When this matter is discussed in Committee I hope that my hon. Friend the Member for Battersea will tell us how his Bill would cover incidents such as the Zeebrugge disaster. Much of the information that came out of that was dealt with only within the company and never entered the public domain. If the Bill deals only with matters in the public domain, incidents such as Zeebrugge will not be covered by it, unless a mole in the system leaks the information to the public.
Mr. Bowis : Perhaps my hon. Friend did not hear my speech. I referred to the indirect benefits of the Bill in incidents such as Zeebrugge. It would not be a mole, but the captains of the vessels, who had warned the company about the need for lights on the bridge to show whether the bow doors were open. If they believed that they were getting no satisfaction from the company about putting it right, I have no doubt that, were such a channel available for information to reach the safety authority, which could investigate whether there was a substantial risk, it would be used.

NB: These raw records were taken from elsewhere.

Lemma main_body_replay (crew : Crew) (args : Namespace) (s : State) :
  action args = "replay" ->
  truthy (py_opt (task_id args)) = true ->
  let task := py_opt (task_id args) in
  let r := finish (outcome crew (crew_replay crew task)) in
  exists h' : gmap loc dict,
    main_body crew args s =
      (handled r,
       mkState h' (year s) (stdout s ++ replay_output crew task ++ handler_lines r)
               (stderr s) (calls s ++ crew_calls crew (CallReplay task))).
Proof.
  intros Hact Htask task r. unfold main_body. rewrite main_opening.
  py_action Hact. rewrite Htask. cbn [negb].
  erewrite main_clauses_run.
  2:{ rewrite bind_run. unfold ret at 1. apply replay_spec. }
  fold task r.
  eexists. apply (f_equal2 pair); [done|].
  apply State_eq; py_proj; rewrite <- ?app_assoc; done.
Qed.

(** ** The process *)

Lemma parsed_not_alone (argv : list string) (args : Namespace) :
  parse_args (tail argv) = Some (Parsed args) -> (length argv =? 1)%nat = false.
Proof.
  destruct argv as [|prog [|a rest]]; [done| |done].
  by vm_compute.
Qed.

Lemma process_parsed (crew : Crew) (argv : list string) (args : Namespace) (s : State) :
  parse_args (tail argv) = Some (Parsed args) ->
  process crew argv s = Some (interpreter (main_body crew args) s).
Proof.
  intros Hp. unfold process, dunder_main, main.
  rewrite (parsed_not_alone _ _ Hp), Hp. reflexivity.
Qed.

Lemma process_alone (crew : Crew) (prog : string) (s : State) :
  process crew [prog] s =
    Some (interpreter
            (print "Running debate crew with default settings...";; run crew None) s).
Proof. reflexivity. Qed.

Mr. Thorne : I assure my hon. Friend that I have been here throughout the debate. It was not clear from his speech whether he appreciated that it is not easy for staff to put private company matters into the public domain. Employers consider these matters to be private and if they are drawn to the attention of the public the employee will not attract the accolade of the employer, especially if a programme to put the matter right is expensive.
I am worried that such internal matters may never enter the public domain unless a captain or a steward, or a mole in the system, draws them to public attention. That frequently happens in Government Departments. Moles sometimes appear, but they are rarely from the civil service. It is disgraceful that it happens. If such matters reach the attention of the public I am sure that a reporter, if he felt the matter was of public interest, would make it an issue for debate.